First, an increase in immigration permanently dilutes the costs of military action. Military expenditures are invariant to the population. Yet, over the long term this is actually a much larger concern than either Social Security or Medicare. As China, India and Brazil industrialize, either the United States will have to drastically increase the percentage of GDP spent on the military or it will have to relinquish its position as a world superpower.

I know that seems like a fine idea to many, especially to many libertarian minded folks. However, liberal democracy has flourished almost entirely under the canopy of Anglo-American hegemony. It is entirely possible that a truly multi-polar world could sustain liberalism but it is not, however, entirely certain. To my mind the maintenance of the Open Society is our primary responsibility and I am not inclined to leave it to chance.

Now let me be clear. I am not an evangelical liberal. I don’t see it as necessary or even in all cases desirable to attempt to spread the basic principles of the Open Society.  I do see it, however, as crucial to maintain the Open Society where it currently exists.

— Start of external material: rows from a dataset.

(* ===== verification/Tsort.v ===== *)
(** * tsort: src/cmd/posix/tsort.c

    The graph of the input pairs, kept in linked lists sorted by name, and its
    depth-first traversal.  Vertices live in an array, in the order of their
    allocation, and a pointer to one is its index; [graph] and the edges of a
    vertex are the lists of indices that the [next] links make.  [size_t]
    counters have 64 bits.  The proofs are in TsortFacts.v. *)

From S2P Require Import Prelude CString StrList Args Stdio.

Inductive colour := WHITE | GREY | BLACK.
#[export] Instance colour_eq_dec : EqDecision colour.
Proof. solve_decision. Defined.

Record vertex := mkVertex {
  v_name : cstr;
  v_edges : list nat;
  in_edges : Z;
  v_colour : colour
}.
#[export] Instance eta_vertex : Eta vertex := λ v,
  mkVertex (v_name v) (v_edges v) (in_edges v) (v_colour v).

(** The allocated vertices, the list [graph], and the two output streams. *)
Record tstate := mkTstate {
  t_heap : list vertex;
  t_graph : list nat;
  t_out : list cstr;
  t_err : list (cstr * cstr)
}.
#[export] Instance eta_tstate : Eta tstate := λ s,
  mkTstate (t_heap s) (t_graph s) (t_out s) (t_err s).

Definition at_vertex (i : nat) : M tstate vertex := s <- gets id ;; deref (t_heap s !! i).
Definition upd_vertex (i : nat) (f : vertex → vertex) : M tstate unit :=
  v <- at_vertex i ;; modify (set t_heap <[i := f v]>).

(** The walk of [find_vertex] and [find_edge] along a sorted list: the nodes
    passed, and the node found or [None]. *)
Fixpoint find_sorted (names : nat → option cstr) (name : cstr) (l : list nat) : option (list nat * option nat) :=
  match l with
  | [] => Some ([], None)
  | i :: l' =>
      match names i with
      | None => None
      | Some n =>
          match strcmp name n with
          | Gt => match find_sorted names name l' with Some (p, it) => Some (i :: p, it) | None => None end
          | Lt => Some ([], None)
          | Eq => Some ([], Some i)
          end
      end
  end.

Definition name_of (heap : list vertex) (i : nat) : option cstr := v_name <$> heap !! i.

Definition find_vertex (name : cstr) : M tstate (list nat * option nat) :=
  s <- gets id ;; deref (find_sorted (name_of (t_heap s)) name (t_graph s)).
Definition find_edge (from : nat) (to : cstr) : M tstate (list nat * option nat) :=
  s <- gets id ;; u <- at_vertex from ;; deref (find_sorted (name_of (t_heap s)) to (v_edges u)).

(** A new node [i] is linked after the nodes [p] of the list. *)
Definition link (p : list nat) (i : nat) (l : list nat) : list nat := p ++ i :: drop (length p) l.

Definition add_vertex (name : cstr) : M tstate nat :=
  r <- find_vertex name ;;
  match r with
  | (_, Some i) => mret i
  | (prev, None) =>
      n <- gets (λ s, length (t_heap s)) ;;
      modify (set t_heap (λ h, h ++ [mkVertex name [] 0 WHITE])) ;;
      modify (set t_graph (link prev n)) ;;
      mret n
  end.

Definition add_edge (from to : nat) : M tstate unit :=
  t <- at_vertex to ;;
  r <- find_edge from (v_name t) ;;
  match r with
  | (_, Some _) => mret tt
  | (prev, None) =>
      upd_vertex from (set v_edges (link prev to)) ;;
      upd_vertex to (set in_edges (λ k, (k + 1) mod 2 ^ 64)%Z)
  end.

(** ** load_graph *)

(** The tokens of a line, which ends at its first NUL. *)
Definition flush_token (acc : cstr) : list cstr := match acc with [] => [] | _ => [acc] end.
Fixpoint line_tokens (acc line : cstr) : list cstr :=
  match line with
  | [] => flush_token acc
  | c :: r =>
      if decide (c = NUL) then flush_token acc
      else if isspace c then flush_token acc ++ line_tokens [] r
      else line_tokens (acc ++ [c]) r
  end.
Definition file_tokens (text : cstr) : list cstr :=
  flat_map (line_tokens []) (split_lines_from [] text).

(** One token; the state carried is the pointer [from]. *)
Definition load_token (from : option nat) (name : cstr) : M tstate (option nat) :=
  match from with
  | None => v <- add_vertex name ;; mret (Some v)
  | Some f =>
      u <- at_vertex f ;;
      if decide (strcmp (v_name u) name ≠ Eq) then
        v <- add_vertex name ;; add_edge f v ;; mret None
      else mret None
  end.

Definition load_graph (text : cstr) : M tstate unit :=
  from <- mfold load_token None (file_tokens text) ;;
  match from with
  | Some _ => eprintf "odd number of tokens in input"
  | None => mret tt
  end.

(** ** sort_graph *)

(** The loop body of [sort_graph_visit] for the edge to [v] of the vertex [x];
    the call it may make is a parameter. *)
Definition visit_edge (visit : nat → M tstate bool) (x : vertex) (r : bool) (v : nat) : M tstate bool :=
  y <- at_vertex v ;;
  match v_colour y with
  | WHITE =>
      upd_vertex v (set in_edges (λ k, (k - 1) mod 2 ^ 64)%Z) ;;
      y <- at_vertex v ;;
      if decide (in_edges y = 0%Z) then r' <- visit v ;; mret (r || r') else mret r
  | GREY => modify (set t_err (λ e, e ++ [(v_name x, v_name y)])) ;; mret true
  | BLACK => mret r
  end.

(** The budget bounds the depth of the recursion. *)
Fixpoint sort_graph_visit (fuel : nat) (u : nat) : M tstate bool :=
  match fuel with
  | O => mfuel
  | S fuel =>
      upd_vertex u (set v_colour (λ _, GREY)) ;;
      x <- at_vertex u ;;
      modify (set t_out (λ o, o ++ [v_name x])) ;;
      r <- mfold (visit_edge (sort_graph_visit fuel) x) false (v_edges x) ;;
      upd_vertex u (set v_colour (λ _, BLACK)) ;;
      mret r
  end.

(** One pass over the list: the nodes that stay linked are returned. *)
Fixpoint sort_pass (fuel : nat) (k : Z) (l : list nat) : M tstate (bool * list nat) :=
  match l with
  | [] => mret (false, [])
  | u :: l' =>
      x <- at_vertex u ;;
      if decide (v_colour x ≠ WHITE) then sort_pass fuel k l'
      else if decide (k < in_edges x)%Z then
        p <- sort_pass fuel k l' ;; mret (fst p, u :: snd p)
      else
        r <- sort_graph_visit fuel u ;;
        p <- sort_pass fuel k l' ;; mret (r || fst p, snd p)
  end.

(** The passes, for growing [k], until the list is empty. *)
Fixpoint sort_passes (fuel n : nat) (k : Z) : M tstate bool :=
  l <- gets t_graph ;;
  match l, n with
  | [], _ => mret false
  | _, O => mfuel
  | _, S n =>
      p <- sort_pass fuel k l ;;
      modify (set t_graph (λ _, snd p)) ;;
      r <- sort_passes fuel n ((k + 1) mod 2 ^ 64)%Z ;;
      mret (fst p || r)
  end.

Definition sort_graph : M tstate bool :=
  n <- gets (λ s, length (t_heap s)) ;; sort_passes n (S n) 0%Z.

(** ** main *)

Section main.
(** The text of a file, and whether reading or writing met an error. *)
Context (open_file : cstr → option cstr) (stdin : cstr) (in_error out_error : bool).

Definition ts_usage {A} (argv0 : cstr) : M tstate A :=
  eprintf ("usage: " ++ argv0 ++ " [file]").

Definition ts_main (argv0 : cstr) (args : StrList) : M tstate Z :=
  p <- argbegin (λ _, false) (λ _ _ o, mret o) (λ _ _, ts_usage argv0) (ts_usage argv0) args tt ;;
  text <- match fst p with
          | [] => mret stdin
          | [name] =>
              if decide (name = lit "-") then mret stdin
              else match open_file name with
                   | Some text => mret text
                   | None => eprintf ("fopen " ++ name ++ ":")
                   end
          | _ => ts_usage argv0
          end ;;
  load_graph text ;;
  mwhen in_error (eprintf "ferror") ;;
  r <- sort_graph ;;
  mret (if out_error then 2 else if r : bool then 1 else 0)%Z.
End main.

Definition tstate0 : tstate := mkTstate [] [] [] [].

Example tsort_dag : ∃ s, ts_main (λ _, None) "b c a b a c x x" false false "tsort" [] tstate0 = Ok 0%Z s ∧
  t_out s = lits ["a"; "b"; "c"; "x"].
Proof. eexists. split; vm_compute; reflexivity. Qed.
Example tsort_cycle : ∃ s, ts_main (λ _, None) "a b b a b c" false false "tsort" [] tstate0 = Ok 1%Z s ∧
  t_out s = lits ["a"; "b"; "c"] ∧ t_err s = [(lit "b", lit "a")].
Proof. eexists. split_and!; vm_compute; reflexivity. Qed.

Second, immigration temporarily dilutes expenditures on Social Security, Medicare, and interest on the national debt. However, temporary counts for a lot. The future is inherently uncertain and so truly pushing off consequences into the future is inherently a net gain. There is a chance of catastrophe, in which case your sacrifices were useless and there is a chance of explosive growth, in which case your sacrifices were unnecessary. These are real possibilities and should not be ignored.

It also gives additional time to prepare for changes in Social Security. One possibility is that the continued shift away from physically intensive jobs will mean that in 50 years a retirement age of 70 is feasible even if in 25 years it is not.

In addition, it gives more time for changes in the medical industry. Our current projections for Medicare are based on the assumption that medicine will experience excess cost growth indefinitely. Obviously, this is impossible. Something will happen which slows the growth of medical spending. Stretched far enough into future the cost curve has to bend. If for no other reason then because eventually medicine will be 95% of GDP and thus the two growth rates will be essentially identical.

Third, the rate of world wide technological progress is likely proportional to the number of people living in countries at or near the technological frontier. Increasing the number of Americans increases the growth of technology generally.

Fourth, immigration is the most effective poverty elimination program known. Not only does it dramatically increase the standard of living of the immigrants but remittances to home countries by immigrants represents a greater transfer of resources than all foreign aid combined.